Simplifying MuZero in "Mastering Atari, Go, Chess and Shogi by Planning with a Learned Model"

DeepMind’s Mastering Atari, Go, Chess and Shogi by Planning with a Learned Model was officially published today in Nature, and is a reasonably short read covering a cool direction for future reinforcement learning (RL) research.

What is the paper trying to do?

Following the incredible successes of AlphaGo and AlphaZero, this work introduces MuZero, which permits the extension of AlphaZero-like learning and performance to a new set of RL domains.
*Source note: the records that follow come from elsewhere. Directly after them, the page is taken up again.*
(* ===== verification/RunCreation.v ===== *)
(** Creating a run: [create_run] of src/apps/api/app/services/runs.py.  The build, the limits
    of the manifest, the egress policy, the queue and the browser intent of the request are
    checked; what was decided is written into the run as receipts, and the run is queued
    unless one of its surfaces is not live.

    The state is that of the services the function calls: the execution plane, whose tables
    hold the run, the egress policies, the events and the request queues of the project. *)

From S2P Require Import Prelude PyVal Json PyUuid PyTime QueueProtocol EventProtocol Idempotency Url.
From S2P Require Import Recovery Pagination RunEvents EgressProtocol EgressPolicies Webhooks ExecutionPlane.
From S2P Require Import PyEq KvWorkerProtocol Canary Admission RunSchemas.

(** ** State *)

Record db := MkDb {
  plane : ExecutionPlane.db;
  egress : EgressPolicies.db;
  hooks : Webhooks.db;
  (** [RequestQueue]: the project a queue belongs to. *)
  queues : gmap uuid tenant }.
#[export] Instance eta_db : Eta db := λ s, MkDb (plane s) (egress s) (hooks s) (queues s).

(** A call into one of the services. *)
Definition on_plane {A} (m : Prelude.M ExecutionPlane.db A) : Prelude.M db A := λ s,
  let '(r, p) := m (plane s) in (r, s <| plane := p |>).
Definition on_hooks {A} (m : Prelude.M Webhooks.db A) : Prelude.M db A := λ s,
  let '(r, h) := m (hooks s) in (r, s <| hooks := h |>).

(** The row of the agent version the route has loaded. *)
Record VersionRow := MkVersion {
  vr_organization_id : uuid; vr_project_id : uuid; vr_agent_id : uuid; vr_manifest : list (pykey * pyval) }.

Section ops.
Context `{Entropy, Sha256, CaseFold, PyRepr, FloatCompare, UrlTables, Idna, UpperCase, UnicodeDecimal, PyFloats, UnicodeAlnum}.
Context `{IsoForms, Settings, !CanarySettings, HmacSha256, TokenSource, Tokens}.
Abbreviation M := (Prelude.M db).
(** C25: a navigation the control plane accepts is accepted by the worker that runs it: under
  a worker policy made of the same hosts and limits, the plan the run keeps passes the
  worker's own validation, and when its texts are printable ASCII the worker computes the
  digest the receipt names. *)
Theorem accepted_navigation_runs `{!HostTables} steps policy_digest egress_digest enabled receipt screenshot_bytes policy :
valid_navigation steps = true → browser_navigation_receipt steps policy_digest egress_digest enabled = inr receipt →
create_browser true (cs_allowed_hosts canary) (cs_browser_max_pages canary) (cs_browser_max_actions canary)
  (cs_navigation_timeout_seconds canary) (cs_browser_max_dom_bytes canary) screenshot_bytes = inr policy →
∃ d digest, validate_browser_navigation_plan (PDict (navigation_dump steps)) policy = inr d ∧
  dict_get "steps" d = PList (step_dump <$> steps) ∧ canonical_digest (PDict (navigation_dump steps)) = Some digest ∧
  dict_get "request_digest" d = PStr digest ∧
  (plain_text (PDict (navigation_dump steps)) = true → dict_get "request_digest" receipt = PStr digest).
Proof.
unfold valid_navigation. rewrite !andb_true_iff, !Nat.leb_le, forallb_forall.
intros (((((Hlo & Hhi) & Hvs) & Hfirst) & Hnd) & _) Hr Hcreate. apply bool_decide_eq_true in Hnd.
assert (Forall (λ s, valid_step s = true) steps) as Hv by (apply Forall_forall; intros s Hs%list_elem_of_In; by apply Hvs).
unfold browser_navigation_receipt in Hr. destruct (bool_decide (cs_allowed_hosts canary = [])); [done|].
apply sum_bind_inr in Hr as (allowed & Hallowed & Hr). destruct (between 1 _ _) eqn:Hcount in Hr; [|done]. cbn [negb] in Hr.
apply sum_bind_inr in Hr as ([] & Hcheck & Hr). destruct (between 1 _ _) eqn:Hpages in Hr; [|done]. cbn [negb] in Hr.
apply sum_bind_inr in Hr as (api & Hapi & [= <-]).
unfold create_browser, browser_check in Hcreate. musts Hcreate. injection Hcreate as <-.
match goal with Hm : mapM _ _ = inr ?hs |- _ => rename hs into hosts; rename Hm into Hhosts end.
set (policy := MkBrowserPolicy true _ _ _ _ _ _).
assert (allowed ⊆ bp_allowed_hosts policy) as Hsub.
{ intros h Hh. apply navigation_hostnames_inr, mapM_inr in Hallowed. apply mapM_inr in Hhosts.
  apply list_elem_of_lookup in Hh as [i Hi]. destruct (Forall2_lookup_r _ _ _ _ _ Hallowed Hi) as (v & Hvi & Hvh).
  apply list_elem_of_lookup_2 in Hvi. rewrite merge_sort_Permutation in Hvi. apply list_elem_of_lookup in Hvi as [j Hj].
  destruct (Forall2_lookup_l _ _ _ _ _ Hhosts Hj) as (h' & Hh' & Heq). rewrite Hvh in Heq. injection Heq as <-.
  apply (proj2 (elem_of_sorted_set _ _)). by eapply list_elem_of_lookup_2. }
unfold between in Hcount, Hpages. apply andb_prop in Hcount as [Hc1 Hc2], Hpages as [Hp1 Hp2].
apply Z.leb_le in Hc1, Hc2, Hp1, Hp2.
destruct (navigation_steps_accept policy allowed steps) with (first := true) (seen := @nil pystr) (pages := 0) as (hs & Hhs & Hlen);
  [by split|done..| | |by cbn [bp_max_pages policy]; lia|].
{ destruct steps as [|[id []] steps]; try done. by eexists _, _, _, _. }
{ intros s _ Hin. by apply not_elem_of_nil in Hin. }
assert (is_Some (canonical_digest (PDict (browser_dict policy)))) as [pd Hpd].
{ apply renders_digest, browser_dict_renders; cbn [policy bp_max_pages bp_max_actions bp_navigation_timeout_seconds bp_max_dom_bytes bp_max_screenshot_bytes];
    eapply int64_between; [eassumption|lia|lia|eassumption|lia|lia|eassumption|lia|lia|eassumption|lia|lia|eassumption|lia|lia]. }
assert (renders (PDict (navigation_dump steps)) = true) as Hren.
{ apply renders_dict. unfold navigation_dump. repeat (apply Forall_cons; split; [split; [done|]|]); [done| |done].
  apply renders_list, Forall_fmap. eapply Forall_impl; [exact Hv|]. intros [id k] Hs. unfold valid_step in Hs. cbn in Hs.
  apply andb_prop in Hs as [_ Hs]. apply renders_dict. apply Forall_cons. split; [done|]. destruct k; cbn [st_kind];
    repeat (apply Forall_cons; split; [split; [done|]|]); try done; rewrite !andb_true_iff, !Z.leb_le in Hs; cbn [renders snd entry];
    unfold int64; apply andb_true_iff; rewrite Z.leb_le, Z.ltb_lt; lia. }
destruct (renders_digest _ Hren) as [digest Hdigest].
exists (normalized_plan (step_dump <$> steps) hs pd digest), digest.
split_and!; [|done|done|done|].
- unfold validate_browser_navigation_plan, nav_check, nav_get. rewrite must_ok by done.
  rewrite (the_ok _ _ (navigation_dump steps)) by done. rewrite must_ok by (apply (bool_decide_unpack _); vm_compute; exact I).
  rewrite must_ok by (by apply bool_decide_eq_true_2). rewrite (the_ok _ _ (step_dump <$> steps)) by done.
  rewrite must_ok by (rewrite length_fmap; cbn [policy bp_max_actions]; apply andb_true_iff; rewrite !Z.leb_le; lia).
  rewrite (sum_bind_ok _ _ _ Hhs). cbn [fst snd]. rewrite must_ok.
  2: { rewrite bool_decide_eq_false_2; [done|]. intros ->. cbn in Hlen. lia. }
  unfold browser_digest, ascii_digest, navigation_digest, nav_get. rewrite Hpd. cbn [mbind sum_bind].
  change (plan_document (step_dump <$> steps)) with (navigation_dump steps). rewrite Hdigest. done.
- intros Hplain. change (dict_get "request_digest" _) with (PStr api). f_equal.
  unfold fingerprint in Hapi. rewrite <- canonical_digest_plain, Hdigest in Hapi by done. by injection Hapi.
Qed.
End agreement.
AlphaZero learned to master Go and Chess through the use of a simulator— RL agents use forward-simulation from each state in order to accurately estimate which move is the most valuable. So, from any given board state, the AlphaZero agent simulates many moves into the future, helping it to decide which move will yield the best long-term reward. Crucially, this only works if you have an accurate simulator. We can’t forward-simulate hundreds of steps for a task without a simulator.

MuZero takes a step toward removing this restriction. The agent here learns to predict environment dynamics as they relate to the agent’s success, permitting forward-simulation without actually having a simulator. This is a really cool approach, basically trying to approximate a simulator specifically for the learning agent’s performance, not for actually simulating the task. We don’t care about simulating future board states, we only care about simulating future state values, rewards, or actions.

What do they actually do?

The authors use Monte Carlo Tree Search (MCTS) to choose future actions based on their learned forward simulator, the same way that AlphaZero chose actions based on the real simulator. Using MCTS to generate hidden-state roll-outs of the task (rather than full-on simulations), MuZero then learns 3 separate functions: the policy estimator, the value estimator, and the reward estimator. Each of these 3 functions uses the same hidden state, providing the signal for MuZero to learn a useful simulation function.

The policy estimator predicts which action should be taken for a given simulator step, the value function predicts the discounted reward (or value) back to a given simulator step, and the reward function predicts the reward value for a simulator step. Taken together, these three estimators provide all of the information that the MCTS actually needs to forward-simulate a game. The agent doesn’t need to know what the state actually looks like, it just needs to know which action it should take and what the estimated value and reward of the states are.

Does it work?

MuZero works impressively well, as shown in the figure below (taken from the paper). The orange line represents AlphaZero's performance for Go, Chess, and Shogi, and we can see that MuZero learns to replicate (and even exceed) AlphaZero’s performance in these domains (AlphaZero has access to a perfect simulator). In the Atari domain, the orange line is the prior state of the art, and again MuZero is able to exceed the baseline.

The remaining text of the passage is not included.